Data records:

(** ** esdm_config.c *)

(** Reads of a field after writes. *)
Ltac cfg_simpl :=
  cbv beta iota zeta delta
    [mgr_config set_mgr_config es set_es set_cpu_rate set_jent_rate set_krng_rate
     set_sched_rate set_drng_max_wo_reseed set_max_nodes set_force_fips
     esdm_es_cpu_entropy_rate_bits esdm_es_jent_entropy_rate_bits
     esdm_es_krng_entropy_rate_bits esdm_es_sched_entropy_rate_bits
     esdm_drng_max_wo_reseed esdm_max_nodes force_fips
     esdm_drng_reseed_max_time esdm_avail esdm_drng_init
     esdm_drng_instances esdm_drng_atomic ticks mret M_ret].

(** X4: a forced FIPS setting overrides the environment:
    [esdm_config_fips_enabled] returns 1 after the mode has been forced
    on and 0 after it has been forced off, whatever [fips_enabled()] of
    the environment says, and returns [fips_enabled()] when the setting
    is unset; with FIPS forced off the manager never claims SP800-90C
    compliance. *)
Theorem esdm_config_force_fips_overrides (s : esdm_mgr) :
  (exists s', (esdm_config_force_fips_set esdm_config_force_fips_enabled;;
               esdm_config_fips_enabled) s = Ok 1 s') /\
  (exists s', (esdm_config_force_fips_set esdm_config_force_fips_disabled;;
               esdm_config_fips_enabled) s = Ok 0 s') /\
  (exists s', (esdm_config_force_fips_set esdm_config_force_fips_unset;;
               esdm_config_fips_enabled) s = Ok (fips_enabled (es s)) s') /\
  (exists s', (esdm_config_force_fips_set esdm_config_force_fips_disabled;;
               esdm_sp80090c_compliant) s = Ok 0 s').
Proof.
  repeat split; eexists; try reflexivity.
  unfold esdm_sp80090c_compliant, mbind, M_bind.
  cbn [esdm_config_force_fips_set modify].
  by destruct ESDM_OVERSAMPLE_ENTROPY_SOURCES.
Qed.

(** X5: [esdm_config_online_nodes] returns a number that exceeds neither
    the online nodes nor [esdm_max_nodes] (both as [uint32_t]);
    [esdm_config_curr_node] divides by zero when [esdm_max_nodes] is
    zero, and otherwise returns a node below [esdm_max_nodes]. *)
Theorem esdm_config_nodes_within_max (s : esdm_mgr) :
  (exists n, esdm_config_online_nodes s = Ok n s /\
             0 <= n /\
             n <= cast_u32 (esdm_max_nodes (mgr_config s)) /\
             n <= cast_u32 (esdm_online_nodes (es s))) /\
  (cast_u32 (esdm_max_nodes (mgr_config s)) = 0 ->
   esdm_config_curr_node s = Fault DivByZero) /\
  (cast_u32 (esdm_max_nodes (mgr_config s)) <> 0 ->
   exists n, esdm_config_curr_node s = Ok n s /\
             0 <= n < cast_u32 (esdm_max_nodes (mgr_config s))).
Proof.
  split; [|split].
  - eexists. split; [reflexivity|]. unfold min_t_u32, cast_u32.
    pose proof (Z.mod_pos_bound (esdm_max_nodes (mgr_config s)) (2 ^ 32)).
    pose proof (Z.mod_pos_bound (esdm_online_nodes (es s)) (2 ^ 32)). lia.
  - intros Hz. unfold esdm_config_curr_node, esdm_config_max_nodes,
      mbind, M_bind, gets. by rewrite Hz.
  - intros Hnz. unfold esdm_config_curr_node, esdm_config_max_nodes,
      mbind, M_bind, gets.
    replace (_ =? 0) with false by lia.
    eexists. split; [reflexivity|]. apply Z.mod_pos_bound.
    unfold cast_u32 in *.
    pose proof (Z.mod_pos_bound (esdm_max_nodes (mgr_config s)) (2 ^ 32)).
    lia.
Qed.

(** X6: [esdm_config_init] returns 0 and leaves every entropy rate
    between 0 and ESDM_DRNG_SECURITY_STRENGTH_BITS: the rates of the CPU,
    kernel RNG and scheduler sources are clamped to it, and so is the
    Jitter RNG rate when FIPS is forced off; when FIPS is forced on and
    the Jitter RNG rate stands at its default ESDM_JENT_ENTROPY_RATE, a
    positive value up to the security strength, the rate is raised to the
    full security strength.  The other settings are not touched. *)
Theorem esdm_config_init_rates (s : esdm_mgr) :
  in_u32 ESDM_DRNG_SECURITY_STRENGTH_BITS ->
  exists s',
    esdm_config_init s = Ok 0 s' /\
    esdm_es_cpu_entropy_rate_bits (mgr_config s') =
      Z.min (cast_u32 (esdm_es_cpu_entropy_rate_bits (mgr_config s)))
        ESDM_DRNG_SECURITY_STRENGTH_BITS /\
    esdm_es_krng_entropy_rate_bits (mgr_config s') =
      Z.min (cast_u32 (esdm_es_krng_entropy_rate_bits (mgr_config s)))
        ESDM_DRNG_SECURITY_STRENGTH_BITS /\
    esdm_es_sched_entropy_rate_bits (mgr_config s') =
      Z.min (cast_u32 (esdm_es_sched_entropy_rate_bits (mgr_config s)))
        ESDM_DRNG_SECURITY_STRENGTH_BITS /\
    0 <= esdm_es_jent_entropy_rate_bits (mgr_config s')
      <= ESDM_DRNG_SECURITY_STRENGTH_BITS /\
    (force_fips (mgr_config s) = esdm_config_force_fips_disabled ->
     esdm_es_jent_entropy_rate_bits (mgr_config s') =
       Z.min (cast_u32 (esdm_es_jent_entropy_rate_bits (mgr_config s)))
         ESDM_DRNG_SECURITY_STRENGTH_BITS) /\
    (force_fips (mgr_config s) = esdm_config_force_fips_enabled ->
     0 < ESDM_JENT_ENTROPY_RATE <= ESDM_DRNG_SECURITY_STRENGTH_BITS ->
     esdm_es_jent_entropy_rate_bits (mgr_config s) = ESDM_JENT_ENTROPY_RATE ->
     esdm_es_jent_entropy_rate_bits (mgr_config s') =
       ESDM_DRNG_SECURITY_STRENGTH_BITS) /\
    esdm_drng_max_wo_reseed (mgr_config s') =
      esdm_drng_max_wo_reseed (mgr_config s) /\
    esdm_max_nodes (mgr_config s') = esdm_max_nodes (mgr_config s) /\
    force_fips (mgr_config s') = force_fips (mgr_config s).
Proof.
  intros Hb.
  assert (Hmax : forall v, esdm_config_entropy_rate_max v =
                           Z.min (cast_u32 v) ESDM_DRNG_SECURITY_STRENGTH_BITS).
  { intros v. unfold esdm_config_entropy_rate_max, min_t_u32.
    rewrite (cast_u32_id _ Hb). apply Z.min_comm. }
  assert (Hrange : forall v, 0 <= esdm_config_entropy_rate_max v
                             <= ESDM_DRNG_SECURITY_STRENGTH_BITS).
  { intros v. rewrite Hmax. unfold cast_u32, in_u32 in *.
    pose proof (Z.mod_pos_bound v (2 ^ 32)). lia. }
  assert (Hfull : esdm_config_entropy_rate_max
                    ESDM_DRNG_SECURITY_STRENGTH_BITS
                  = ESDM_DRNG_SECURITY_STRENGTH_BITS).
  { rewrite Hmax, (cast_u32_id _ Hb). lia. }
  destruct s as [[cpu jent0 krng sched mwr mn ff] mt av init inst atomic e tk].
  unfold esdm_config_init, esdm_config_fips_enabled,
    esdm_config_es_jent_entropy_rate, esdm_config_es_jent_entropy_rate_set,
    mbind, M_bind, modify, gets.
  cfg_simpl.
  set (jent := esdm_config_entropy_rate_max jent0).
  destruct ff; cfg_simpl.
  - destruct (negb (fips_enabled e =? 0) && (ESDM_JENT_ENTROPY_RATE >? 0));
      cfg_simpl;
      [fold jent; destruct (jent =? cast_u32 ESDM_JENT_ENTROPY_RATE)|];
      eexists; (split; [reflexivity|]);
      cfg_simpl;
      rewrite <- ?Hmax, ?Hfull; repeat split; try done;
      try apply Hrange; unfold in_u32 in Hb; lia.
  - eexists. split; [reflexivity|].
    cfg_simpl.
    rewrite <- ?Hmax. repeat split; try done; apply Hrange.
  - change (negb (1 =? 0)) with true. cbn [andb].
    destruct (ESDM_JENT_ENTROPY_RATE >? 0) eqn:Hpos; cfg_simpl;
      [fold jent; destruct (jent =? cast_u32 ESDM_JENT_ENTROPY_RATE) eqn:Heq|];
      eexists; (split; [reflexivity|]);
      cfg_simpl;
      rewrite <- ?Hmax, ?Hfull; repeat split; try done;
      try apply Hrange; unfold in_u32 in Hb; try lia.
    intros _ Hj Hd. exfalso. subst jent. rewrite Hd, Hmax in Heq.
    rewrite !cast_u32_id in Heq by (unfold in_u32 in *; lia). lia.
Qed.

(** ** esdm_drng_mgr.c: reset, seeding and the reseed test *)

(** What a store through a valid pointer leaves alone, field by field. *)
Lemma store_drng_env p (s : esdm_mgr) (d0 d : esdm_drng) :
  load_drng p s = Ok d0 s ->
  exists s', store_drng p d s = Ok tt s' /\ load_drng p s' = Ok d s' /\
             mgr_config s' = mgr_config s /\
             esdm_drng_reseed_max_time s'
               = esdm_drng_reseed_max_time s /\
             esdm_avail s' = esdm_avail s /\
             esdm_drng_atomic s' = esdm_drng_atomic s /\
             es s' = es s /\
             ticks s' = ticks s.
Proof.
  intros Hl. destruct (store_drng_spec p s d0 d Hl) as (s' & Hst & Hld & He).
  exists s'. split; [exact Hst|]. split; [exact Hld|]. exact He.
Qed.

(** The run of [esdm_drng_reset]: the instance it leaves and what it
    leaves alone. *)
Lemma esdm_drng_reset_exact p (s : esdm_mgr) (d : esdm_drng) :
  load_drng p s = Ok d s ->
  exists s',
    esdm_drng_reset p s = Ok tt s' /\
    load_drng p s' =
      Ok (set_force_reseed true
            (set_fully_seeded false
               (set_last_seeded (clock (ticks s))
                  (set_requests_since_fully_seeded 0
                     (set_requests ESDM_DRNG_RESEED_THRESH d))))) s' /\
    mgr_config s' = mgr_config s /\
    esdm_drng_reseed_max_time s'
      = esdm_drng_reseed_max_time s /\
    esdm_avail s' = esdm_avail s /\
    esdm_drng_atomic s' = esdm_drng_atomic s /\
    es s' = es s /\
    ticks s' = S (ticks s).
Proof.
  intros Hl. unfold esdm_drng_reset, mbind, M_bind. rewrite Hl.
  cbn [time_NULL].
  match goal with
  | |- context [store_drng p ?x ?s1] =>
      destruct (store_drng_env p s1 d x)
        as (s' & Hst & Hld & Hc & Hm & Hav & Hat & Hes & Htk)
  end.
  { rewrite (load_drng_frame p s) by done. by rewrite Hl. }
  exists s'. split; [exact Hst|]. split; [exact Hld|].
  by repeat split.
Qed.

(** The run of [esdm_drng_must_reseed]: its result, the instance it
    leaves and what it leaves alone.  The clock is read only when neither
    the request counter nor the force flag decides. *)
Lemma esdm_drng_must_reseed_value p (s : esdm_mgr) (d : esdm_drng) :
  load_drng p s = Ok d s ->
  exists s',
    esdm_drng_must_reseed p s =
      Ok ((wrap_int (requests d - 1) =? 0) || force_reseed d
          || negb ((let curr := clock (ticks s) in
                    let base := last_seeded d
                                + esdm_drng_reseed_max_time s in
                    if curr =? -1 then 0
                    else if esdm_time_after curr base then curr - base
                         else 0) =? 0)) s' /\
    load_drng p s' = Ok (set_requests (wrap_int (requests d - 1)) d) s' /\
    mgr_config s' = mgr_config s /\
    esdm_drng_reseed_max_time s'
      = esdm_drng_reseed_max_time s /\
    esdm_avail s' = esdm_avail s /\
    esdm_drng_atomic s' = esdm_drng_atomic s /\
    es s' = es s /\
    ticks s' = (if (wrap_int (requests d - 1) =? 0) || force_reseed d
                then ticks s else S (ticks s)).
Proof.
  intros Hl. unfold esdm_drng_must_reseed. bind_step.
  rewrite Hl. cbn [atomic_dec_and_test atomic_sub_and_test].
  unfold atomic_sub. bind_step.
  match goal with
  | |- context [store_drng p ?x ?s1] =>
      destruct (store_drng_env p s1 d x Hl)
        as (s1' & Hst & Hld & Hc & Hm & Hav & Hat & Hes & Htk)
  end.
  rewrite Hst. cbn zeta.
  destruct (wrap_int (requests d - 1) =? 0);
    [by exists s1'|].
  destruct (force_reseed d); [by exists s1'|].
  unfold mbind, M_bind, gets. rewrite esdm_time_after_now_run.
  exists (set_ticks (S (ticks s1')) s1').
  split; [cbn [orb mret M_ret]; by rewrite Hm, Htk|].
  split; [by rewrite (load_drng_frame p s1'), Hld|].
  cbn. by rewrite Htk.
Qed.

Task requirements: Return, unchanged, the run of lines above that opens with the line containing "0 <= n < cast_u32" and closes with the line containing "esdm_config_init s = Ok 0 s' /\". Include both.

Answer section:
             0 <= n < cast_u32 (esdm_max_nodes (mgr_config s))).
Proof.
  split; [|split].
  - eexists. split; [reflexivity|]. unfold min_t_u32, cast_u32.
    pose proof (Z.mod_pos_bound (esdm_max_nodes (mgr_config s)) (2 ^ 32)).
    pose proof (Z.mod_pos_bound (esdm_online_nodes (es s)) (2 ^ 32)). lia.
  - intros Hz. unfold esdm_config_curr_node, esdm_config_max_nodes,
      mbind, M_bind, gets. by rewrite Hz.
  - intros Hnz. unfold esdm_config_curr_node, esdm_config_max_nodes,
      mbind, M_bind, gets.
    replace (_ =? 0) with false by lia.
    eexists. split; [reflexivity|]. apply Z.mod_pos_bound.
    unfold cast_u32 in *.
    pose proof (Z.mod_pos_bound (esdm_max_nodes (mgr_config s)) (2 ^ 32)).
    lia.
Qed.

(** X6: [esdm_config_init] returns 0 and leaves every entropy rate
    between 0 and ESDM_DRNG_SECURITY_STRENGTH_BITS: the rates of the CPU,
    kernel RNG and scheduler sources are clamped to it, and so is the
    Jitter RNG rate when FIPS is forced off; when FIPS is forced on and
    the Jitter RNG rate stands at its default ESDM_JENT_ENTROPY_RATE, a
    positive value up to the security strength, the rate is raised to the
    full security strength.  The other settings are not touched. *)
Theorem esdm_config_init_rates (s : esdm_mgr) :
  in_u32 ESDM_DRNG_SECURITY_STRENGTH_BITS ->
  exists s',
    esdm_config_init s = Ok 0 s' /\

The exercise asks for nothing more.